THE PROBLEM -> Only a slice of the listing below is wanted. Retype the lines from the one containing "(* ===== verification/RingQueue.v ===== *)" through the one containing "The abstract specification", exactly, both ends included.

DATA ->
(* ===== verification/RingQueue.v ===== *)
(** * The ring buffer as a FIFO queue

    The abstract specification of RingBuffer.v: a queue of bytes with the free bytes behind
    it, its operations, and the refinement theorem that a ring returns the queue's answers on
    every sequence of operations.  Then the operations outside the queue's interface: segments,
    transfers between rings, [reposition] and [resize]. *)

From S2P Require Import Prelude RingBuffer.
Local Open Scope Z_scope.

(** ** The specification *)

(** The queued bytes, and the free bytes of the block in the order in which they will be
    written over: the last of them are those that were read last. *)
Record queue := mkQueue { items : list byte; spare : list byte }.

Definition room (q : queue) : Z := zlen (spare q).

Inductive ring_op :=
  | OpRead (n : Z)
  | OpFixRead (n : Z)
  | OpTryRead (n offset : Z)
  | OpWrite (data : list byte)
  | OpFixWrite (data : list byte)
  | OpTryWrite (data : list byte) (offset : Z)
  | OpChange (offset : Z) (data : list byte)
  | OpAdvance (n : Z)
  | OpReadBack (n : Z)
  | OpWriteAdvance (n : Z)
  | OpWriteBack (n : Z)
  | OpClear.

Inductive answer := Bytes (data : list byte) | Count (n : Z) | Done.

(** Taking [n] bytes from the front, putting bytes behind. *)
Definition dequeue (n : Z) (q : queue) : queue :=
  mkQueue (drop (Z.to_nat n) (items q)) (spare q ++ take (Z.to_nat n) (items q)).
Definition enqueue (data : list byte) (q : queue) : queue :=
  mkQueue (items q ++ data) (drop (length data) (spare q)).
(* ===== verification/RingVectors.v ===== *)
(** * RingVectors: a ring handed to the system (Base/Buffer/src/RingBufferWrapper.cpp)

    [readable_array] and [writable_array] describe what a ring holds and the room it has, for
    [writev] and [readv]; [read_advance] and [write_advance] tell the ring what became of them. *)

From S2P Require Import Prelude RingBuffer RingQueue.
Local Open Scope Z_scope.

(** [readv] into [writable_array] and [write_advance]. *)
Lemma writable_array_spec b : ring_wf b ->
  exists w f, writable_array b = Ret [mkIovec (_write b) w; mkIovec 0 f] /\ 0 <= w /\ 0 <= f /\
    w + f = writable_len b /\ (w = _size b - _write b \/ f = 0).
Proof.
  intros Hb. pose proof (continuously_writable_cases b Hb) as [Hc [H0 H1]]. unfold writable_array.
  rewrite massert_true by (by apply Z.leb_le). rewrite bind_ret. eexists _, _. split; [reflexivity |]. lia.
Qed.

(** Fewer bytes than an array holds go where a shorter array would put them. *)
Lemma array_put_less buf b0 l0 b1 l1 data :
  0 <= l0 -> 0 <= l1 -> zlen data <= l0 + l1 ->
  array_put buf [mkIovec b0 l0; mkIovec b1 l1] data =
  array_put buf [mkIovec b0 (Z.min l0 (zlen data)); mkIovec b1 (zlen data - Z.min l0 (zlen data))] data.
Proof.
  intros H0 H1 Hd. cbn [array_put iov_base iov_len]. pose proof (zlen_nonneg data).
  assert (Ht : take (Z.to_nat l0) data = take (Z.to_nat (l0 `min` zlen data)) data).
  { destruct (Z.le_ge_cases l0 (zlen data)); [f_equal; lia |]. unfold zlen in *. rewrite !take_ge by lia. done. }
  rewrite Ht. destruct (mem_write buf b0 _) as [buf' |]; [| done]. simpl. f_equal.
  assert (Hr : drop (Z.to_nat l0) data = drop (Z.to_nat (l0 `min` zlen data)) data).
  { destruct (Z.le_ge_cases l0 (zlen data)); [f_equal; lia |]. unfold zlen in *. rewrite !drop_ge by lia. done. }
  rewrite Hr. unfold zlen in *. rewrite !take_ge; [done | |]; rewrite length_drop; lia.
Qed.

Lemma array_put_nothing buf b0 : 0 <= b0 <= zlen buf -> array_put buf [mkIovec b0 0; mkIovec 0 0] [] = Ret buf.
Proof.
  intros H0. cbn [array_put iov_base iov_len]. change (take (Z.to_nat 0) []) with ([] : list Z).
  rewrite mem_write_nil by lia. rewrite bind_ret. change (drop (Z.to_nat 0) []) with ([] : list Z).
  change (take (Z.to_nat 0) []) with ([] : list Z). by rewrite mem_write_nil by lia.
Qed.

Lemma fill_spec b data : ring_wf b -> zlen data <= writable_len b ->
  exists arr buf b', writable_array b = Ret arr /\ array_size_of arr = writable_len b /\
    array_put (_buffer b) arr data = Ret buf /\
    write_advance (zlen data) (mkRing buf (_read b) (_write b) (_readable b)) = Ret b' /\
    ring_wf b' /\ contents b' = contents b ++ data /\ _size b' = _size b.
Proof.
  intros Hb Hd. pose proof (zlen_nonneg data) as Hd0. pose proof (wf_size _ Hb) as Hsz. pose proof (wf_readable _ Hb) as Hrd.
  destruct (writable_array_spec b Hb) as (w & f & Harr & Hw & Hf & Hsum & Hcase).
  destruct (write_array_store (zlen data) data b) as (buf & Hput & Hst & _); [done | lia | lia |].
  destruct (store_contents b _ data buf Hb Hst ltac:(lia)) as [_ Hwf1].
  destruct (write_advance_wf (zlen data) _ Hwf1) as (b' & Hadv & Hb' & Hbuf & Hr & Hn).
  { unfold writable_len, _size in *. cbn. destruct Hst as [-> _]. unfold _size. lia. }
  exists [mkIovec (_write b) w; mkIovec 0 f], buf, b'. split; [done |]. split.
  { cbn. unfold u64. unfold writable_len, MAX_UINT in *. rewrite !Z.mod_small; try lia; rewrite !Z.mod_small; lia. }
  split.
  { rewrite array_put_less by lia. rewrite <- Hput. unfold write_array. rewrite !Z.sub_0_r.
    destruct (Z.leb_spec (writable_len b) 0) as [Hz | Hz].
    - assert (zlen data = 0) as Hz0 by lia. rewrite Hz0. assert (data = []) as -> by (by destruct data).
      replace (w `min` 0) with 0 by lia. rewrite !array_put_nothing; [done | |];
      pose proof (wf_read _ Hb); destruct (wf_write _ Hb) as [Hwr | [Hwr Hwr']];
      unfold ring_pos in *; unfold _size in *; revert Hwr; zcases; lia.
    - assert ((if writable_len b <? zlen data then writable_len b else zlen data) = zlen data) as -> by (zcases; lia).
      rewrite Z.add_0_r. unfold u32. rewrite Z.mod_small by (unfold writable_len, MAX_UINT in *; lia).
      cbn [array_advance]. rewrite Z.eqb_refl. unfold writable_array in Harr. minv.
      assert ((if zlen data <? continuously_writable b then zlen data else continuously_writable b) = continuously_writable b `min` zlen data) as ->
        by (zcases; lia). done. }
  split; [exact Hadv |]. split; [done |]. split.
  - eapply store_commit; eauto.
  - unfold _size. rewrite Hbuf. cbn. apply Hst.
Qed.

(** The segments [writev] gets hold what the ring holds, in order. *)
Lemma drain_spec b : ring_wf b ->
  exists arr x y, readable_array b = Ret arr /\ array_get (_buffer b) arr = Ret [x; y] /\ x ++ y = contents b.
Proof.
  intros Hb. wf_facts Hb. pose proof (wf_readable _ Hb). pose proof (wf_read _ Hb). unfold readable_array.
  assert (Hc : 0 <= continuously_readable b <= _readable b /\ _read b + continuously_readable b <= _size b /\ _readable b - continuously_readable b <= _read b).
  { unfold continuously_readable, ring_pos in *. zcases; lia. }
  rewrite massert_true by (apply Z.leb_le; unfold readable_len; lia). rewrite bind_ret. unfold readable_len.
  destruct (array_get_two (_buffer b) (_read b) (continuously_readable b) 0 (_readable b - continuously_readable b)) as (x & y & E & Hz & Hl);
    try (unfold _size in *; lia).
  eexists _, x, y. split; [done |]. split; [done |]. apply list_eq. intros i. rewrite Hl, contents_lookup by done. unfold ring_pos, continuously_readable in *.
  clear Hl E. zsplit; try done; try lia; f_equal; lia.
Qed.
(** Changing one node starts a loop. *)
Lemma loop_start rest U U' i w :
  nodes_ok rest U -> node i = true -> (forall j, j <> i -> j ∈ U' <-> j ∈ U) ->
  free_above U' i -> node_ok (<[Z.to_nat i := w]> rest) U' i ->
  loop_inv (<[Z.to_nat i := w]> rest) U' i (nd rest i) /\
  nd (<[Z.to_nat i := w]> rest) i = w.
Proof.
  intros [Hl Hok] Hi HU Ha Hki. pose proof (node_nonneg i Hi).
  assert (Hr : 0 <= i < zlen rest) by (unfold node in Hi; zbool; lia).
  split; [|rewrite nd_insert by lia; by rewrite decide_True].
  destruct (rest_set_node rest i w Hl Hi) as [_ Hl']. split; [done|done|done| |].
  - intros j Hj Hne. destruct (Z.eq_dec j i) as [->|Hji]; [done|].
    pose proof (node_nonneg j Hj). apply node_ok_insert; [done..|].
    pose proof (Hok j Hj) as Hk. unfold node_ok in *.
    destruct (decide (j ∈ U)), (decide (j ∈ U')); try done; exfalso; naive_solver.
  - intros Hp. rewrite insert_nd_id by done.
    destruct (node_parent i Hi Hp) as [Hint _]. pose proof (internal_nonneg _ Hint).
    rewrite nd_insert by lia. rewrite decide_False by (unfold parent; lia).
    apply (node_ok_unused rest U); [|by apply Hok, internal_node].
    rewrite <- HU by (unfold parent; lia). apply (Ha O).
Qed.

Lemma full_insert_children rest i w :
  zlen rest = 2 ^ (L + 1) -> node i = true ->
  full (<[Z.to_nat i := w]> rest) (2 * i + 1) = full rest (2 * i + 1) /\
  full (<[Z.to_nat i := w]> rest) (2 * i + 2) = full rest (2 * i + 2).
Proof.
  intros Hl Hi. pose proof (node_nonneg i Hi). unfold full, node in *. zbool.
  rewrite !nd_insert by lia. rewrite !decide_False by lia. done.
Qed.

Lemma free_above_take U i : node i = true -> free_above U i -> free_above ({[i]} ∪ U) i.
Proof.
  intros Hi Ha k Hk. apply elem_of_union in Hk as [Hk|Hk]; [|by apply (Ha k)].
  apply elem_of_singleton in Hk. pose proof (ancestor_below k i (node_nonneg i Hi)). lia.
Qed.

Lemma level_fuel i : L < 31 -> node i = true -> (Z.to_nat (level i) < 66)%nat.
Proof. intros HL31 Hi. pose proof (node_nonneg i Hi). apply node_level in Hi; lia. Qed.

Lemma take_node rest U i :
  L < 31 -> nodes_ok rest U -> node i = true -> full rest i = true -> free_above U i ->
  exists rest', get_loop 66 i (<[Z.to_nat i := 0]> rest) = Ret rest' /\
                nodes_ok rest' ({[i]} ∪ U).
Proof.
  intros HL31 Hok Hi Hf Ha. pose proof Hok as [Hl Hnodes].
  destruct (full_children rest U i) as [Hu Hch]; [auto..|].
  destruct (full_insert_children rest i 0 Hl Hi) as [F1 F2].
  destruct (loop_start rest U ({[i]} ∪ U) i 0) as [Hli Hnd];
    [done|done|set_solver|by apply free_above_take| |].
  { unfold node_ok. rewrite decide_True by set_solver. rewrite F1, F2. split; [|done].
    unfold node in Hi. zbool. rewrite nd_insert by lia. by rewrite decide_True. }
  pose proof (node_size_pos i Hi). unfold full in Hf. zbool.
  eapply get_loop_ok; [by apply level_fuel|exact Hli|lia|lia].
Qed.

...

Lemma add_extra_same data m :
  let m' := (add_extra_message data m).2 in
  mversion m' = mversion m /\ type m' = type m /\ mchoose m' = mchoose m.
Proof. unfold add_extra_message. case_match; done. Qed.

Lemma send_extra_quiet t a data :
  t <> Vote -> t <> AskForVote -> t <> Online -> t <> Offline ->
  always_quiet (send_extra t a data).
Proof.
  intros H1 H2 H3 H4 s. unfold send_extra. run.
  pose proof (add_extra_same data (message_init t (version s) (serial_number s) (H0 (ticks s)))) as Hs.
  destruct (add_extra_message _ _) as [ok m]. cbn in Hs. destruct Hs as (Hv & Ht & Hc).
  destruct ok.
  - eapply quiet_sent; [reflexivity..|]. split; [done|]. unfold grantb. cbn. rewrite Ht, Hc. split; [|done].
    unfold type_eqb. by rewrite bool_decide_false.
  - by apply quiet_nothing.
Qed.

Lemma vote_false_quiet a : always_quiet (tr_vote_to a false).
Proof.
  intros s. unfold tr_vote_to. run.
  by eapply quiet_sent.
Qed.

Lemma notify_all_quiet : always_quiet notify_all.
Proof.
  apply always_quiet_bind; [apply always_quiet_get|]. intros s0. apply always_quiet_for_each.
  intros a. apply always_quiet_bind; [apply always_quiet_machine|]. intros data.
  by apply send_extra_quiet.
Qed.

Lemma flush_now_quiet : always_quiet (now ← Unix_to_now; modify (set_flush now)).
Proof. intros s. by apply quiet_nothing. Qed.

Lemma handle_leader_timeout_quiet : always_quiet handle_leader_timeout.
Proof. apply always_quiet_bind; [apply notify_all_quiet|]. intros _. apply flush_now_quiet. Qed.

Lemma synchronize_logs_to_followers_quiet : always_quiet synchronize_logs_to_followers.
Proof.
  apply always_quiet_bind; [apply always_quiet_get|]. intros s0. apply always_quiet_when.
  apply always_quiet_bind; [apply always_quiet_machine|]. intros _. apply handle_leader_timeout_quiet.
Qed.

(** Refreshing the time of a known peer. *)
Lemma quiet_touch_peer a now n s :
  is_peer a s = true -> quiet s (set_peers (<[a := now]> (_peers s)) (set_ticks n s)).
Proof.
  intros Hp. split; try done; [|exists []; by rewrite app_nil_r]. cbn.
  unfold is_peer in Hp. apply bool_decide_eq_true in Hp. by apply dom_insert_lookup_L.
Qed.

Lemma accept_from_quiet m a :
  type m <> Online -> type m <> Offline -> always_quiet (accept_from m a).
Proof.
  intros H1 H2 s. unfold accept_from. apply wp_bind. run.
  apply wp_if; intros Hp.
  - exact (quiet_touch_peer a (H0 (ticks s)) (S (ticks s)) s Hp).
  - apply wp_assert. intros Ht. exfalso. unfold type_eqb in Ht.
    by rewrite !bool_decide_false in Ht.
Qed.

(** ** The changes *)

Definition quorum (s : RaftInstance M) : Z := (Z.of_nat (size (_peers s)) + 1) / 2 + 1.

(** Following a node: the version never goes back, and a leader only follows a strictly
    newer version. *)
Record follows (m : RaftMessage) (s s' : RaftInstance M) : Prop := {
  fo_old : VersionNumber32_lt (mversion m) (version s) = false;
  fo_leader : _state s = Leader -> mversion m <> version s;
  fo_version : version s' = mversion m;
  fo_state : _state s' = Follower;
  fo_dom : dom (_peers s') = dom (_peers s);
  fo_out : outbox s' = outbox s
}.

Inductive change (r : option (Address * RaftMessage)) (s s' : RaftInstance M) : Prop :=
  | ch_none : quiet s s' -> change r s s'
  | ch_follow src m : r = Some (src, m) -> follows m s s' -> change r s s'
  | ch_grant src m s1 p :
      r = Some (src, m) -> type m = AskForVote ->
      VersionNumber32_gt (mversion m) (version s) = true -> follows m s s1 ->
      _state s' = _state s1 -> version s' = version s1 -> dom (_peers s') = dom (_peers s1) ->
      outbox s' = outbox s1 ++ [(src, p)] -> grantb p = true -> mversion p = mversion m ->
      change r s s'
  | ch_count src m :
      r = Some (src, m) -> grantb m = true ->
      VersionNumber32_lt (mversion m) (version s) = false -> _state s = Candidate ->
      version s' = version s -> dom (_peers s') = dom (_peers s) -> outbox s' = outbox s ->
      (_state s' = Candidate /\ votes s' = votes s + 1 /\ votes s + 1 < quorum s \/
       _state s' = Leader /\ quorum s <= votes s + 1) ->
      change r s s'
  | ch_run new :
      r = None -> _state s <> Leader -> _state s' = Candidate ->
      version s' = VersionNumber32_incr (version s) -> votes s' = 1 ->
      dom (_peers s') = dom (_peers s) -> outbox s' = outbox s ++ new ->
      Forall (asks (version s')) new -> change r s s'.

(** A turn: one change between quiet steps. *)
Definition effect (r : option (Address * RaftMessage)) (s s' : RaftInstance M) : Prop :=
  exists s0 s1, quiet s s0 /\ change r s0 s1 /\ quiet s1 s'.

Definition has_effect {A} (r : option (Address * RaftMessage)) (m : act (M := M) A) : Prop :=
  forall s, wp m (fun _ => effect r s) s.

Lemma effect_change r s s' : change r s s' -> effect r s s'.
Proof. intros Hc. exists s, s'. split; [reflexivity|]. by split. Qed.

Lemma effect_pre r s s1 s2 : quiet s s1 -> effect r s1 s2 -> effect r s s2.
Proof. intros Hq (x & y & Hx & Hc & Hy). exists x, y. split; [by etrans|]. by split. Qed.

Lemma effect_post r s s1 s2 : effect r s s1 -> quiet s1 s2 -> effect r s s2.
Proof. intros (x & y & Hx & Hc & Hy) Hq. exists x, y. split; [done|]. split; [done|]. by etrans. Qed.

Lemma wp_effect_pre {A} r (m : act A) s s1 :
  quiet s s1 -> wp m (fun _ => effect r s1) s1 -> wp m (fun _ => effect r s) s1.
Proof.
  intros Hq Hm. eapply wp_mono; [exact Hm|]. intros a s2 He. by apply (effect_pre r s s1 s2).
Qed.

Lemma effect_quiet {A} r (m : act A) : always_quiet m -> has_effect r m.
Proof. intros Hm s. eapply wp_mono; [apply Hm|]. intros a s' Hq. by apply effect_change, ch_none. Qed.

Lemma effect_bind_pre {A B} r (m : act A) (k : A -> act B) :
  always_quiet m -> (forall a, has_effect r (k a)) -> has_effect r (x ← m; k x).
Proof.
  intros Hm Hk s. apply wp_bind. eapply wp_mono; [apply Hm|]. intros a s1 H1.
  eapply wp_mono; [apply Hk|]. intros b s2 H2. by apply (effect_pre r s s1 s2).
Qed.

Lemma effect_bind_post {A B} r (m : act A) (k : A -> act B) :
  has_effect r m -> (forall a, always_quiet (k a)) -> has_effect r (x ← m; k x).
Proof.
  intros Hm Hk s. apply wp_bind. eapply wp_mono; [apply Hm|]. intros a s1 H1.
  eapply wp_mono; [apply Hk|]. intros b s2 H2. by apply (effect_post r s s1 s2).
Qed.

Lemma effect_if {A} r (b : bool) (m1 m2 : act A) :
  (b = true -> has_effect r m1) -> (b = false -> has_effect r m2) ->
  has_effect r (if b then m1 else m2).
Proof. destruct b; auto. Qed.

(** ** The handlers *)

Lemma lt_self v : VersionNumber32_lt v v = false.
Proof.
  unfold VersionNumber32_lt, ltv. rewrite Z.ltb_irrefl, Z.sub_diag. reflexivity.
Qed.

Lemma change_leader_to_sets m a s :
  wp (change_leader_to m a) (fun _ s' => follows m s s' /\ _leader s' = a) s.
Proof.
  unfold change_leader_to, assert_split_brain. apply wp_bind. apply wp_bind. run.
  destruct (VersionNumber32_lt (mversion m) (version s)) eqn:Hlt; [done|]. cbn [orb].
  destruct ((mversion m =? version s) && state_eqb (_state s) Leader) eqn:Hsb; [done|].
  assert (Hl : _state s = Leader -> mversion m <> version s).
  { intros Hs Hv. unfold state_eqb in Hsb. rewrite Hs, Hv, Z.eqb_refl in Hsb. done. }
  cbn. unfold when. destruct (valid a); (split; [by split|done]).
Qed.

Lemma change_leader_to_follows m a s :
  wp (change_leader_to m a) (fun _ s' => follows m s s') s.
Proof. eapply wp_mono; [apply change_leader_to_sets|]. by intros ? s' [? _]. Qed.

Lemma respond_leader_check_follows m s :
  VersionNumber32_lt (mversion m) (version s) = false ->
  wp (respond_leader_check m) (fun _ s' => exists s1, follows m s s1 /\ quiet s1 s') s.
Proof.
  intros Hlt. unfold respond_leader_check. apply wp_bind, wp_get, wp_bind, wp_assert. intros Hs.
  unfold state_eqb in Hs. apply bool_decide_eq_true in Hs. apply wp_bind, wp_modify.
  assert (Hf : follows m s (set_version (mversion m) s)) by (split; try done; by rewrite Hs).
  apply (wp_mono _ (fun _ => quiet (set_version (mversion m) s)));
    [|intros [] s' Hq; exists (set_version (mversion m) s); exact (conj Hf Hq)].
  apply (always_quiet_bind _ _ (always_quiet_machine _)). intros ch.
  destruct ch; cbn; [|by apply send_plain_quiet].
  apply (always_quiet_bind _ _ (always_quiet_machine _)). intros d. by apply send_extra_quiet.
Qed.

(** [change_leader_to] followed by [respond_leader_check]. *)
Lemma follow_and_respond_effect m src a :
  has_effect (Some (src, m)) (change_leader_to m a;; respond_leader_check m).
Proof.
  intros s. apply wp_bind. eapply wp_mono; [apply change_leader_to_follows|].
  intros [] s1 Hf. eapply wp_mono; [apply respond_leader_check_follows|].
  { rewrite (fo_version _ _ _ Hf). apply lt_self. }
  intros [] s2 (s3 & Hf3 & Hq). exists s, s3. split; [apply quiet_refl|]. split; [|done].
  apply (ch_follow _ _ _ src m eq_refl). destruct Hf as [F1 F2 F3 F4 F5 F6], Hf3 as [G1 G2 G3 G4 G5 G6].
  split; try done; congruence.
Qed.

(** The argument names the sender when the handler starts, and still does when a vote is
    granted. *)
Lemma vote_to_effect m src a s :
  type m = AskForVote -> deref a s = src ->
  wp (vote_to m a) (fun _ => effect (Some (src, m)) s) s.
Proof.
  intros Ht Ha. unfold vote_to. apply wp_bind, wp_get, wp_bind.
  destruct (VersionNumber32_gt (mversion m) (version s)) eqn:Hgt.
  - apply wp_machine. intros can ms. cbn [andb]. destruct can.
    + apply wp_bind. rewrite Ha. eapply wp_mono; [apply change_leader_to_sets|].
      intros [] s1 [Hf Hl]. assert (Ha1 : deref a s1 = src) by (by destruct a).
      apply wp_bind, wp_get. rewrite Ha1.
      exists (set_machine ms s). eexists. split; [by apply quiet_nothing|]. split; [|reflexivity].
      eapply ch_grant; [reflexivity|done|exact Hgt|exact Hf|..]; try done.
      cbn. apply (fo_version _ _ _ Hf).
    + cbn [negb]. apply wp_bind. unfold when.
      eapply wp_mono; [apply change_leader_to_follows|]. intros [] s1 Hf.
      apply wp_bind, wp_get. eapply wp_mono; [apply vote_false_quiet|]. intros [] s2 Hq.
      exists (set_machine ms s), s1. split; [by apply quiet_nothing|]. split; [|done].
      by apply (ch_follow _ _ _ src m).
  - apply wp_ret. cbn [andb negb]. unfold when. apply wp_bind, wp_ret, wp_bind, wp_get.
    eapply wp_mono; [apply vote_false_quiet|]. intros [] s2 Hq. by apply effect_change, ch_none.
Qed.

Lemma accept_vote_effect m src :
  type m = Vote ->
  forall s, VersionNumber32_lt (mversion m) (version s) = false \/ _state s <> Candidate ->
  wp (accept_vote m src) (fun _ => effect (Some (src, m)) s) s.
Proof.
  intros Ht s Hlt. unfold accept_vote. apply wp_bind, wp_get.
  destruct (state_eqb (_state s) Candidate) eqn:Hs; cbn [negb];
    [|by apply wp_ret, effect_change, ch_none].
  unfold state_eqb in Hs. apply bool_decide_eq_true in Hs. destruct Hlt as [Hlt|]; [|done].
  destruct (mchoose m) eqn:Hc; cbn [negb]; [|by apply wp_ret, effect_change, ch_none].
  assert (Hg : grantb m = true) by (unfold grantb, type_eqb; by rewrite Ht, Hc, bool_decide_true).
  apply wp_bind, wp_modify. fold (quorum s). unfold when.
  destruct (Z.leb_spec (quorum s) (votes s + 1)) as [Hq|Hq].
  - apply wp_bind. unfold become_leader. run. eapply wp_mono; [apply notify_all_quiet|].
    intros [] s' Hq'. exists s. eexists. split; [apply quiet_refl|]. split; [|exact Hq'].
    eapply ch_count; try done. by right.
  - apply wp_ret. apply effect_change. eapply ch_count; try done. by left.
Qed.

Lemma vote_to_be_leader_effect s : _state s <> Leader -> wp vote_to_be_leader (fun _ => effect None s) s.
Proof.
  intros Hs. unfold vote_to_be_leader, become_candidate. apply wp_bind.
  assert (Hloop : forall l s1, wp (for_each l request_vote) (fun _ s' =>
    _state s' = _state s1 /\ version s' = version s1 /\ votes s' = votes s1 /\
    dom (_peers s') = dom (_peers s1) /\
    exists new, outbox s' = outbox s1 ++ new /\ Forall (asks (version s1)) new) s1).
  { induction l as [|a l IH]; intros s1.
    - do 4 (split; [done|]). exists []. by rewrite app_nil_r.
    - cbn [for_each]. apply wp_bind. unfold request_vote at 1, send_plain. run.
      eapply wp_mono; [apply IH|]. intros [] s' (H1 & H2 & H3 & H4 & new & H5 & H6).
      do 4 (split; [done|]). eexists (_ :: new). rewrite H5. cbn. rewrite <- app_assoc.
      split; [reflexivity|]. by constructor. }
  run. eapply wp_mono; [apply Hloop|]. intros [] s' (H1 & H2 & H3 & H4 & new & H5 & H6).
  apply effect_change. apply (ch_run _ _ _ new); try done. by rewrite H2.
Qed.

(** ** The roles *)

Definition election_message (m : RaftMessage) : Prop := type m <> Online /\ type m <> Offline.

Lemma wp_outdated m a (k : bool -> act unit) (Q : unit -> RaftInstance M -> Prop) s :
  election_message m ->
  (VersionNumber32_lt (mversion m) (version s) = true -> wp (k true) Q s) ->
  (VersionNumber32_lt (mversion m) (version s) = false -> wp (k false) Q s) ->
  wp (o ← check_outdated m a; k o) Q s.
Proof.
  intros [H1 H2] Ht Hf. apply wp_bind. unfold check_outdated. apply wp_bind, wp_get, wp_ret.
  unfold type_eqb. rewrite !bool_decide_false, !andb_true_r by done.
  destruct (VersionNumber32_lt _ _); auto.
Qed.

ANSWER ->
(* ===== verification/RingQueue.v ===== *)
(** * The ring buffer as a FIFO queue

    The abstract specification of RingBuffer.v: a queue of bytes with the free bytes behind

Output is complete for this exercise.